Lemma run_fragments (ms : list (MessageEnv * LiveServerMessage)) (s : State) :
  Forall (fun em => turn_complete (snd em) = false) ms ->
  transcripts (run (messages ms) s) = transcripts s /\
  transcriptRefs (run (messages ms) s)
  = {| currentInput := (currentInput (transcriptRefs s) ++ joined (inputs ms))%string;
       currentOutput := (currentOutput (transcriptRefs s) ++ joined (outputs ms))%string |}.
Proof.
  intros H. revert s. induction H as [|[env m] ms Hm _ IH]; intros s.
  - cbn. rewrite !append_empty_r. split; [reflexivity | now destruct (transcriptRefs s)].
  - cbn [messages map run fold_left fst snd].
    fold (messages ms). fold (run (messages ms) (step s (Message env m))).
    destruct (IH (step s (Message env m))) as [Ht Hr]. rewrite Ht, Hr.
    destruct (step_message_transcripts env m s) as [Ht' Hr']. rewrite Ht', Hr'.
    unfold exec. rewrite onmessage_transcripts_spec. cbn in Hm. rewrite Hm.
    cbn [snd transcripts transcriptRefs set_transcriptRefs currentInput currentOutput
         inputs outputs map joined].
    now rewrite !append_assoc.
Qed.

(** X10. The entries of a turn carry every fragment received since the buffers
    were last emptied, each direction joined in the order of receipt: after
    any messages without the turn-complete signal and then one with it, the
    log has grown by the user entry (when the joined input is not empty) and
    the tutor entry (when the joined output is not empty), and both buffers
    are empty. *)
Theorem turn_collects_fragments
    (ms : list (MessageEnv * LiveServerMessage)) (env : MessageEnv)
    (last : LiveServerMessage) (s : State) :
  Forall (fun em => turn_complete (snd em) = false) ms ->
  turn_complete last = true ->
  let s' := run (messages (ms ++ [(env, last)])) s in
  let fullInput := (currentInput (transcriptRefs s)
                    ++ joined (inputs (ms ++ [(env, last)])))%string in
  let fullOutput := (currentOutput (transcriptRefs s)
                     ++ joined (outputs (ms ++ [(env, last)])))%string in
  exists added,
    transcripts s' = transcripts s ++ added /\
    map (fun t => (speaker t, text t, image t)) added =
      (if (fullInput =? "")%string then [] else [(user, fullInput, None)])
      ++ (if (fullOutput =? "")%string then [] else [(tutor, fullOutput, None)]) /\
    transcriptRefs s' = empty_transcriptRefs.
Proof.
  intros Hms Hlast. cbv zeta.
  unfold messages. rewrite map_app. cbn [map fst snd]. rewrite run_snoc.
  fold (messages ms).
  destruct (run_fragments ms s Hms) as [Ht Hr].
  destruct (step_message_transcripts env last (run (messages ms) s)) as [Ht' Hr'].
  rewrite Ht', Hr'. unfold exec. rewrite onmessage_transcripts_spec, Hlast.
  cbn [snd transcripts transcriptRefs set_transcriptRefs set_transcripts].
  rewrite Ht, Hr. cbn [currentInput currentOutput].
  assert (Hj : forall l x, joined (l ++ [x]) = (joined l ++ x)%string).
  { induction l as [|y l IH]; intros x; cbn [app joined].
    - now rewrite append_empty_r.
    - now rewrite IH, append_assoc. }
  unfold inputs, outputs. rewrite !map_app. cbn [map snd]. rewrite !Hj.
  fold (inputs ms). fold (outputs ms). rewrite <- !append_assoc.
  eexists. split; [reflexivity|]. split; [|reflexivity].
  unfold turn_entries. rewrite !truthy_eqb, map_app.
  destruct (_ =? "")%string, (_ =? "")%string; reflexivity.
Qed.

Definition heard (direction : bool) (fragment : string) : MessageEnv * LiveServerMessage :=
  ({| Date_now := 0; currentTime := 0 |},
   {| serverContent :=
        Some {| outputTranscription :=
                  if direction then None
                  else Some {| transcription_text := Some fragment |};
                inputTranscription :=
                  if direction then Some {| transcription_text := Some fragment |}
                  else None;
                turnComplete := false; modelTurn := None |} |}).

Lemma turn_collects_fragments_witness :
  let ms := [heard true "Hel"; heard false "Hi "; heard true "lo"; heard false "there"] in
  let last := {| serverContent :=
                   Some {| outputTranscription := None; inputTranscription := None;
                           turnComplete := true; modelTurn := None |} |} in
  let env := {| Date_now := 5; currentTime := 0 |} in
  Forall (fun em => turn_complete (snd em) = false) ms /\
  turn_complete last = true /\
  exists added,
    transcripts (run (messages (ms ++ [(env, last)])) initial_state) = [] ++ added /\
    map (fun t => (speaker t, text t, image t)) added =
      [(user, "Hello"%string, None); (tutor, "Hi there"%string, None)] /\
    transcriptRefs (run (messages (ms ++ [(env, last)])) initial_state)
    = empty_transcriptRefs.
Proof.
  intros ms last env.
  assert (H1 : Forall (fun em => turn_complete (snd em) = false) ms)
    by (repeat constructor).
  assert (H2 : turn_complete last = true) by reflexivity.
  split; [exact H1|]. split; [exact H2|].
  exact (turn_collects_fragments ms env last initial_state H1 H2).
Defined.

(** What an event adds to the transcript log. *)
Definition logged (e : event) (s : State) : list Transcript :=
  match e with
  | Message env message =>
      if turn_complete message then
        turn_entries (Date_now env)
          (currentInput (transcriptRefs s) ++ fragment_in message)%string
          (currentOutput (transcriptRefs s) ++ fragment_out message)%string
      else []
  | _ => []
  end.
(** X10: on a readable image, asking for more classes than the network has
    outputs raises [RuntimeError]. *)
Theorem predict_too_many_classes world image_path raw use_gpu k (m : model)
    (Himage : fs world !! image_path = Some (Picture raw))
    (Hk : (out_features (classifier (net m)) < k)%nat) :
  (predict world image_path use_gpu k m).2
  = Raise (RuntimeError "invalid argument: k not in range for dimension").
Proof.
  rewrite (predict_result _ _ raw) by done. unfold row_topk.
  rewrite decide_False; [done|]. rewrite class_probabilities_length. lia.
Qed.

(** X11: on a readable image, for any K up to the number of outputs and
    any model whose label table has an entry for every output position,
    [predict] returns K probabilities and K labels: the probabilities are
    those of K distinct classes in non-increasing order, no class left out
    is more probable than one returned, and each label is the label of the
    class at the same rank. *)
Theorem predict_topk_pairs world image_path raw use_gpu k (m : model)
    (Himage : fs world !! image_path = Some (Picture raw))
    (Hk : (k ≤ out_features (classifier (net m)))%nat)
    (Hcover : ∀ i, (i < out_features (classifier (net m)))%nat →
                   is_Some (dict_get (class_to_idx m) (Z.of_nat i))) :
  ∃ probs labels (classes : list nat),
    (predict world image_path use_gpu k m).2 = Ok (probs, labels) ∧
    length probs = k ∧ length labels = k ∧ length classes = k ∧
    NoDup classes ∧
    StronglySorted (λ p q, (q <= p)%Q) probs ∧
    Forall2 (λ i p, class_probabilities m (process_image raw) !! i = Some p) classes probs ∧
    Forall2 (λ i l, dict_get (class_to_idx m) (Z.of_nat i) = Some l) classes labels ∧
    ∀ j p, class_probabilities m (process_image raw) !! j = Some p → j ∉ classes →
           Forall (λ q, (p <= q)%Q) probs.
Proof.
  destruct (predict_topk world image_path raw use_gpu k m Himage Hk Hcover)
    as (top & labels & Hp & Hlen & Hsorted & Hnd & Hrow & Hmax & Hlabels).
  exists (top.*1), labels, (top.*2). split; [done|].
  split; [by rewrite length_fmap|].
  split; [apply Forall2_length in Hlabels; congruence|].
  split; [by rewrite length_fmap|]. split; [done|].
  split; [by apply (StronglySorted_fmap _ desc)|].
  split; [apply Forall2_fmap, Forall_Forall2_diag; exact Hrow|].
  split; [by apply Forall2_fmap_l|].
  intros j p Hj Hnotin. apply Forall_fmap. exact (Hmax j p Hj Hnotin).
Qed.


End Inference.

(** ** What train leaves alone *)

Section TrainFrame.
Context `{E : Engine}.

Local Abbreviation tensor := (Tensor Storage).
Local Abbreviation param := (Param Storage).
Local Abbreviation module := (Module Storage).
Local Abbreviation model := (Model Storage).
Lemma fan_out_inv_step (n : nat) (i : nat) (e : error) (s : state) :
  fan_out_inv n s -> fan_out_inv n (step i e s).
Proof.
  intros [Hlen Hcnt Hlog Hcar Hnil Hall Hfrom]. unfold step.
  destruct (callbacks s !! i) as [p|] eqn:Hi; [|by split].
  assert (Hlt : (i < length (callbacks s))%nat) by (eapply lookup_lt_Some; eauto).
  destruct p as [|e0|e0| |].
  - (* the child calls the closure *)
    set (next := if (pendingResponses s - 1 =? 0) || negb (is_nil e)
                 then AtStore e else Returned).
    assert (Hnext : next <> Pending) by (subst next; case_match; done).
    pose proof (pending_count_fire _ _ next Hi Hnext) as Hpc.
    split; simpl.
    + by rewrite length_insert.
    + destruct Hcnt as [Hle|Heq]; [left; lia|right; lia].
    + intros j p Hj Hp. destruct (decide (i = j)) as [->|Hne].
      * exists e. apply elem_of_app. right. by apply list_elem_of_singleton.
      * rewrite list_lookup_insert_ne in Hj by done.
        destruct (Hlog j p Hj Hp) as [e' He']. exists e'.
        apply elem_of_app. by left.
    + intros j e' Hj. destruct (decide (i = j)) as [->|Hne].
      * rewrite list_lookup_insert_eq in Hj by done.
        assert (e' = e) as ->.
        { subst next. destruct Hj as [Hj|Hj]; case_match; congruence. }
        apply elem_of_app. right. by apply list_elem_of_singleton.
      * rewrite list_lookup_insert_ne in Hj by done.
        apply elem_of_app. left. by apply Hcar.
    + intros j Hj. destruct (decide (i = j)) as [->|Hne].
      * rewrite list_lookup_insert_eq in Hj by done.
        assert (pendingResponses s - 1 = 0 /\ next = AtStore e /\ e = None)
          as (Hz & _ & _).
        { subst next. destruct Hj as [Hj|Hj]; destruct e; simpl in *;
            destruct (pendingResponses s - 1 =? 0) eqn:Hp; simpl in *;
            try congruence; apply Z.eqb_eq in Hp; done. }
        destruct Hcnt as [Hle|Heq]; lia.
      * rewrite list_lookup_insert_ne in Hj by done.
        pose proof (pending_count_zero _ _ _ (Hnil j Hj) Hi). done.
    + by apply acked_after_all_child.
    + by apply error_from_child_child.
  - (* line 101: the counter is reset *)
    split; simpl.
    + by rewrite length_insert.
    + left. lia.
    + intros j p Hj Hp. destruct (decide (i = j)) as [->|Hne].
      * eapply Hlog; eauto; done.
      * rewrite list_lookup_insert_ne in Hj by done. eauto.
    + intros j e' Hj. destruct (decide (i = j)) as [->|Hne].
      * rewrite list_lookup_insert_eq in Hj by done.
        destruct Hj as [Hj|Hj]; [done|]. inversion Hj; subst. apply Hcar. eauto.
      * rewrite list_lookup_insert_ne in Hj by done. by apply Hcar.
    + intros j Hj.
      rewrite (pending_count_move _ _ (AtStore e0)) by done.
      destruct (decide (i = j)) as [->|Hne].
      * rewrite list_lookup_insert_eq in Hj by done.
        destruct Hj as [Hj|Hj]; [done|]. inversion Hj; subst. eapply Hnil; eauto.
      * rewrite list_lookup_insert_ne in Hj by done. eauto.
    + done.
    + done.
  - (* line 102: the upstream ack *)
    split; simpl.
    + by rewrite length_insert.
    + rewrite (pending_count_move _ _ (AtAck e0)) by done. done.
    + intros j p Hj Hp.
      assert (exists e', ChildAck j e' ∈ trace s) as [e' He'].
      { destruct (decide (i = j)) as [->|Hne].
        - eapply Hlog; eauto; done.
        - rewrite list_lookup_insert_ne in Hj by done. eauto. }
      exists e'. apply elem_of_app. by left.
    + intros j e' Hj. apply elem_of_app. left.
      destruct (decide (i = j)) as [->|Hne].
      * rewrite list_lookup_insert_eq in Hj by done. destruct Hj; done.
      * rewrite list_lookup_insert_ne in Hj by done. by apply Hcar.
    + intros j Hj.
      rewrite (pending_count_move _ _ (AtAck e0)) by done.
      destruct (decide (i = j)) as [->|Hne].
      * rewrite list_lookup_insert_eq in Hj by done. destruct Hj; done.
      * rewrite list_lookup_insert_ne in Hj by done. eauto.
    + intros t1 t2 Heq j Hj.
      apply snoc_split in Heq as [(_ & Hx & <-)|(t2' & _ & Heq)].
      * inversion Hx; subst.
        assert (pending_count (callbacks s) = O) as Hz by (eapply Hnil; eauto).
        destruct (lookup_lt_is_Some_2 (callbacks s) j) as [p Hp]; [lia|].
        eapply Hlog; eauto. eapply pending_count_zero; eauto.
      * eapply Hall; eauto.
    + intros t1 t2 x Heq.
      apply snoc_split in Heq as [(_ & Hx & <-)|(t2' & _ & Heq)].
      * inversion Hx; subst. exists i. apply Hcar. eauto.
      * eapply Hfrom; eauto.
  - (* line 103 *)
    split; simpl.
    + by rewrite length_insert.
    + rewrite (pending_count_move _ _ AtDec) by done. done.
    + intros j p Hj Hp. destruct (decide (i = j)) as [->|Hne].
      * eapply Hlog; eauto; done.
      * rewrite list_lookup_insert_ne in Hj by done. eauto.
    + intros j e' Hj. destruct (decide (i = j)) as [->|Hne].
      * rewrite list_lookup_insert_eq in Hj by done. destruct Hj; done.
      * rewrite list_lookup_insert_ne in Hj by done. by apply Hcar.
    + intros j Hj.
      rewrite (pending_count_move _ _ AtDec) by done.
      destruct (decide (i = j)) as [->|Hne].
      * rewrite list_lookup_insert_eq in Hj by done. destruct Hj; done.
      * rewrite list_lookup_insert_ne in Hj by done. eauto.
    + done.
    + done.
  - by split.
Qed.

Lemma fan_out_inv_exec (n : nat) (sched : schedule) (s : state) :
  fan_out_inv n s -> fan_out_inv n (exec sched s).
Proof.
  revert s. induction sched as [|[i e] sched IH]; intros s Hs; [done|].
  simpl. apply IH. by apply fan_out_inv_step.
Qed.

Lemma step_store (i : nat) (e e' : error) (s : state) :
  callbacks s !! i = Some (AtStore e') ->
  step i e s = mkState 0 (ackPending s) (<[i := AtAck e']> (callbacks s)) (trace s).
Proof. intros H. unfold step. by rewrite H. Qed.

Lemma step_ack (i : nat) (e e' : error) (s : state) :
  callbacks s !! i = Some (AtAck e') ->
  step i e s = mkState (pendingResponses s) (ackPending s)
                       (<[i := AtDec]> (callbacks s)) (trace s ++ [UpstreamAck e']).
Proof. intros H. unfold step. by rewrite H. Qed.

Lemma step_dec (i : nat) (e : error) (s : state) :
  callbacks s !! i = Some AtDec ->
  step i e s = mkState (pendingResponses s) (ackPending s - 1)
                       (<[i := Returned]> (callbacks s)) (trace s).
Proof. intros H. unfold step. by rewrite H. Qed.

Lemma step_returned (i : nat) (e : error) (s : state) :
  callbacks s !! i = Some Returned -> step i e s = s.
Proof. intros H. unfold step. by rewrite H. Qed.

(** Rewrites the step taken from a state that is written out. *)
Ltac inner_step tac :=
  match goal with
  | |- context [step _ _ (mkState ?p ?a ?c ?t)] => tac (mkState p a c t)
  end.
(* ===== verification/_CoqProject ===== *)
-Q . S2P
Prelude.v
Types.v
Catalog.v
Tips.v
Storage.v
Codec.v
RawStorage.v
Builder.v
Session.v
Demo.v
SessionInv.v
SessionSets.v
SessionFlow.v
SessionData.v
SessionLog.v
SessionRest.v
SessionUI.v
SessionTimer.v
EngineSpec.v
Pages.v
Launch.v
App.v
AppInv.v
AppFlow.v
Views.v
SessionView.v
AppView.v
AppStorage.v
AppTips.v
Definition threw {S} (o : outcome S) : bool :=
  match o with Done _ => false | Threw _ _ => true end.

(** Sequencing: a throw stops the handler. *)
Definition andThen {S} (o : outcome S) (k : S → outcome S) : outcome S :=
  match o with Done s => k s | Threw e s => Threw e s end.

Notation "o >>> k" := (andThen o k)
  (at level 50, left associativity) : mob_scope.
Open Scope mob_scope.

(** ** The object store *)

(** A store of objects of type [A]: a location is an index, allocation
    appends, and nothing is ever freed (JavaScript references never
    dangle). *)
Abbreviation loc := nat (only parsing).
Abbreviation store A := (list A) (only parsing).

Definition alloc {A} (h : store A) (v : A) : store A * loc :=
  (h ++ [v], length h).

(** Allocation of several objects at once, in order. *)
Definition allocs {A} (h : store A) (vs : list A) : store A * list loc :=
  (h ++ vs, seq (length h) (length vs)).

(** What a list of references points to, when none dangles. *)
Definition deref {A} (h : store A) (ls : list loc) : option (list A) :=
  mapM (λ l, h !! l) ls.

(** Every reference of the list points into the store. *)
Definition live {A} (h : store A) (ls : list loc) : Prop :=
  Forall (λ l, l < length h)%nat ls.

#[export] Instance live_dec {A} (h : store A) ls : Decision (live h ls).
Proof. unfold live. apply _. Defined.

(** ** JavaScript built-ins used by the sources *)

Module JS.

(** [Math.max(a, b)] on integers. *)
Definition Math_max (a b : Z) : Z := Z.max a b.

(** [Math.round(x)]: the nearest integer, halves towards plus infinity. *)
Definition Math_round (x : Q) : Z := Qfloor (x + (1 # 2))%Q.

(** [Math.floor(x)]. *)
Definition Math_floor (x : Q) : Z := Qfloor x.

(** [Array.from({length: n})] has [ToLength(n)] elements: none when [n]
    is negative. *)
Definition Array_from_length (n : Z) : list nat := seq 0 (Z.to_nat n).

(** [a.slice(0, -1)]: all but the last element. *)
Definition slice_0_m1 {A} (a : list A) : list A := take (length a - 1) a.

(** [s || d] on strings: the empty string is falsy. *)
Definition or_string (s d : string) : string :=
  if decide (s = "") then d else s.

(** [a.find(p)]. *)
Definition find {A} (p : A → bool) (a : list A) : option A :=
  List.find p a.

(** [a[a.length - 1]]: [undefined] on the empty array. *)
Definition last_elem {A} (a : list A) : option A := last a.

End JS.

(** ** Tactics *)

(** Case analysis on the first [match] or [if] scrutinee of the goal that
    is an outcome, keeping the equation. *)
Ltac case_outcome :=
  match goal with
  | |- context [andThen ?o _] =>
      let E := fresh "E" in destruct o eqn:E; simpl
  end.

(** Unfold the store operations and simplify pairs. *)
Ltac unstore := unfold alloc, allocs, deref in *; simpl in *.

(** ** Lemmas on outcomes *)

Lemma andThen_Done {S} (s : S) (k : S → outcome S) : Done s >>> k = k s.
Proof. done. Qed.

Lemma andThen_Threw {S} e (s : S) (k : S → outcome S) :
  Threw e s >>> k = Threw e s.
Proof. done. Qed.

Lemma andThen_assoc {S} (o : outcome S) (k1 k2 : S → outcome S) :
  o >>> k1 >>> k2 = o >>> (λ s, k1 s >>> k2).
Proof. by destruct o. Qed.

Lemma andThen_inv_Done {S} (o : outcome S) k s' :
  o >>> k = Done s' → ∃ s, o = Done s ∧ k s = Done s'.
Proof. destruct o; naive_solver. Qed.

#[export] Hint Rewrite @andThen_Done @andThen_Threw : mob_rw.

(** ** Lemmas on the store *)

Section store.
Context {A : Type}.
Implicit Types (h : store A) (v : A) (l : loc) (ls : list loc).

Lemma alloc_lookup_new h v : (alloc h v).1 !! (alloc h v).2 = Some v.
Proof. unstore. by rewrite list_lookup_middle. Qed.

Lemma alloc_lookup_old h v l x : h !! l = Some x → (alloc h v).1 !! l = Some x.
Proof. unstore. apply lookup_app_l_Some. Qed.

Lemma alloc_fresh h v : h !! (alloc h v).2 = None.
Proof. unstore. by apply lookup_ge_None_2. Qed.

Lemma allocs_length h vs : length (allocs h vs).1 = (length h + length vs)%nat.
Proof. unstore. by rewrite length_app. Qed.

Lemma allocs_locs_length h vs : length (allocs h vs).2 = length vs.
Proof. unstore. by rewrite length_seq. Qed.

Lemma allocs_lookup_old h vs l x :
  h !! l = Some x → (allocs h vs).1 !! l = Some x.
Proof. unstore. apply lookup_app_l_Some. Qed.

Lemma allocs_lookup_new h vs i l :
  (allocs h vs).2 !! i = Some l → (allocs h vs).1 !! l = vs !! i.
Proof.
  unstore. intros [-> Hi]%lookup_seq.
  by rewrite lookup_app_r, Nat.add_comm, Nat.add_sub by lia.
Qed.

Lemma allocs_fresh h vs l : l ∈ (allocs h vs).2 → h !! l = None.
Proof.
  unstore. intros [? ?]%elem_of_seq. by apply lookup_ge_None_2.
Qed.

Lemma allocs_NoDup h vs : NoDup (allocs h vs).2.
Proof. unstore. apply NoDup_seq. Qed.

Lemma allocs_deref h vs : deref (allocs h vs).1 (allocs h vs).2 = Some vs.
Proof.
  unfold deref. apply mapM_Some, Forall2_same_length_lookup_2.
  { by rewrite allocs_locs_length. }
  intros i l x Hl Hx. by rewrite (allocs_lookup_new _ _ _ _ Hl).
Qed.

Lemma deref_length h ls vs : deref h ls = Some vs → length vs = length ls.
Proof. intros H. symmetry. by eapply length_mapM. Qed.

Lemma deref_lookup h ls vs i l :
  deref h ls = Some vs → ls !! i = Some l → h !! l = vs !! i.
Proof.
  unfold deref. intros H%mapM_Some Hl.
  destruct (Forall2_lookup_l _ _ _ _ _ H Hl) as (x & -> & Hx). done.
Qed.

Lemma deref_is_Some h ls :
  is_Some (deref h ls) ↔ ∀ l, l ∈ ls → is_Some (h !! l).
Proof. unfold deref. rewrite mapM_is_Some, Forall_forall. done. Qed.

(** Dereferencing only reads the locations listed. *)
Lemma deref_ext h h' ls :
  (∀ l, l ∈ ls → h !! l = h' !! l) → deref h ls = deref h' ls.
Proof.
  intros H. unfold deref. apply Forall_mapM_ext, Forall_forall. auto.
Qed.

Lemma deref_insert_notin h ls l v :
  l ∉ ls → deref (<[l := v]> h) ls = deref h ls.
Proof.
  intros Hl. apply deref_ext. intros l' Hl'.
  apply list_lookup_insert_ne. set_solver.
Qed.

(** *** References that point into the store *)

Lemma live_nil h : live h [].
Proof. constructor. Qed.

Lemma live_mono h h' ls :
  (length h ≤ length h')%nat → live h ls → live h' ls.
Proof. intros Hle H. eapply Forall_impl; [done|]. simpl. intros; lia. Qed.

Lemma live_insert h ls l v : live h ls → live (<[l := v]> h) ls.
Proof. apply live_mono. by rewrite length_insert. Qed.

Lemma live_alloc h ls v : live h ls → live (alloc h v).1 (ls ++ [(alloc h v).2]).
Proof.
  intros H. unstore. apply Forall_app. split.
  - eapply live_mono; [|done]. rewrite length_app. lia.
  - repeat constructor. rewrite length_app. simpl. lia.
Qed.

Lemma live_allocs_old h ls vs : live h ls → live (allocs h vs).1 ls.
Proof. apply live_mono. rewrite allocs_length. lia. Qed.

Lemma live_allocs_new h vs : live (allocs h vs).1 (allocs h vs).2.
Proof.
  apply Forall_forall. intros l [? ?]%elem_of_seq.
  rewrite allocs_length. lia.
Qed.

Lemma live_sublist h ls ls' : ls' ⊆ ls → live h ls → live h ls'.
Proof. intros Hsub H. apply Forall_forall. intros l Hl. by eapply Forall_forall in H; [|apply Hsub]. Qed.

Lemma live_lookup h ls i l : live h ls → ls !! i = Some l → is_Some (h !! l).
Proof.
  intros H Hl. apply lookup_lt_is_Some.
  by eapply (Forall_lookup_1 _ _ _ _ H).
Qed.

Lemma live_deref h ls : live h ls ↔ is_Some (deref h ls).
Proof.
  rewrite deref_is_Some. unfold live. rewrite Forall_forall.
  by setoid_rewrite lookup_lt_is_Some.
Qed.

(** Allocation does not change what live references point to. *)
Lemma deref_app_live h vs ls : live h ls → deref (h ++ vs) ls = deref h ls.
Proof.
  intros H. apply deref_ext. intros l Hl. apply lookup_app_l.
  by eapply Forall_forall in H.
Qed.

(** An assignment through the [i]-th of distinct references changes the
    [i]-th object and no other. *)
Lemma deref_insert h ls vs i l v :
  NoDup ls → ls !! i = Some l → deref h ls = Some vs →
  deref (<[l := v]> h) ls = Some (<[i := v]> vs).
Proof.
  intros Hnd Hl Hd. pose proof (deref_length _ _ _ Hd) as Hlen.
  apply mapM_Some, Forall2_same_length_lookup_2; [by rewrite length_insert|].
  intros j l' x Hl' Hx. destruct (decide (j = i)) as [->|Hne].
  - assert (l' = l) as -> by congruence.
    rewrite list_lookup_insert_eq in Hx by (apply lookup_lt_Some in Hl; lia).
    injection Hx as <-. apply list_lookup_insert_eq.
    destruct (live_lookup h ls i l) as [? ?]; [by apply live_deref|done|].
    by eapply lookup_lt_Some.
  - rewrite list_lookup_insert_ne in Hx by done.
    rewrite list_lookup_insert_ne.
    + by rewrite (deref_lookup _ _ _ _ _ Hd Hl').
    + intros ->. by apply Hne, (NoDup_lookup ls j i l').
Qed.

Lemma deref_app h ls1 ls2 vs1 vs2 :
  deref h ls1 = Some vs1 → deref h ls2 = Some vs2 →
  deref h (ls1 ++ ls2) = Some (vs1 ++ vs2).
Proof. unfold deref. rewrite !mapM_Some. apply Forall2_app. Qed.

################

### [Exercise prompt]
Scan the records for the word "Hlog" and copy every line where it is found.

### [Reply to the task]
  intros [Hlen Hcnt Hlog Hcar Hnil Hall Hfrom]. unfold step.
        destruct (Hlog j p Hj Hp) as [e' He']. exists e'.
      * eapply Hlog; eauto; done.
        - eapply Hlog; eauto; done.
        eapply Hlog; eauto. eapply pending_count_zero; eauto.
      * eapply Hlog; eauto; done.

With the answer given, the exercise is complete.